Records drawn from a dataset:

(** * Actor-critic example: a shallow embedding of
      [examples/reinforcement_learning/actor_critic.py]

    Numbers.  The script computes with Python floats and torch tensors.  The
    embedding reads every scalar as a real number ([R]): the arithmetic laws
    the properties below rest on (associativity, distributivity) hold there
    exactly.  What IEEE arithmetic adds to the picture and the reals lack is
    the "not a number" value; where the script can produce one (the mean and
    the standard deviation of a tensor that is too short, a division by zero)
    the embedding returns [None].  The module [Binary64] repeats the numeric
    kernel on machine floats, to run it on concrete episodes.  Rounding is
    monotone; where a property is about an order that rounding keeps, the
    rounding is a parameter of the statement ([monotone], [Rounded]).

    State.  The script mutates one [Policy] object (its weights and its two
    per-episode lists), an optimizer, the environment and the engine's state.
    The embedding passes these explicitly; a Python exception is the
    constructor [Raised] of [result]. *)

From Stdlib Require Import String.
From Stdlib Require Import Reals Lra List Arith Lia Bool Sorted.
From Stdlib Require Import Floats.PrimFloat.
Import ListNotations.

#[local] Set Warnings "-abstract-large-number,-inexact-float".

Open Scope R_scope.

(** ** Exceptions and results *)

Inductive exn : Type :=
| RuntimeError (msg : string)
| AttributeError (msg : string)
| ValueError (msg : string).

Inductive result (A : Type) : Type :=
| Ok (a : A)
| Raised (e : exn).

Arguments Ok {A} a.
Arguments Raised {A} e.

Definition bind {A B : Type} (m : result A) (k : A -> result B) : result B :=
  match m with
  | Ok a => k a
  | Raised e => Raised e
  end.

Notation "x <- m ;; k" := (bind m (fun x => k))
  (at level 61, m at next level, right associativity).

(** ** Lists of reals *)

Definition Rsum (xs : list R) : R := fold_right Rplus 0 xs.

(** ** Tensor entries

    An entry of a float tensor is a finite number or it is not (nan, or an
    infinity): [None] stands for "not finite".  Sums, differences and
    products of a non-finite entry are non-finite; a quotient by zero is
    non-finite (0/0 is nan, x/0 an infinity); the square root of a negative
    number is nan. *)

Module Num.

Definition num : Type := option R.

Definition lift2 (f : R -> R -> R) (x y : num) : num :=
  match x, y with
  | Some a, Some b => Some (f a b)
  | _, _ => None
  end.

Definition add : num -> num -> num := lift2 Rplus.
Definition sub : num -> num -> num := lift2 Rminus.
Definition mul : num -> num -> num := lift2 Rmult.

● **DESCRIPTION OF THE TASK**:
Gather each line in these records that contains the string "associativity".

● **ANSWER FOR THIS EXERCISE**:
    the properties below rest on (associativity, distributivity) hold there
  (at level 61, m at next level, right associativity).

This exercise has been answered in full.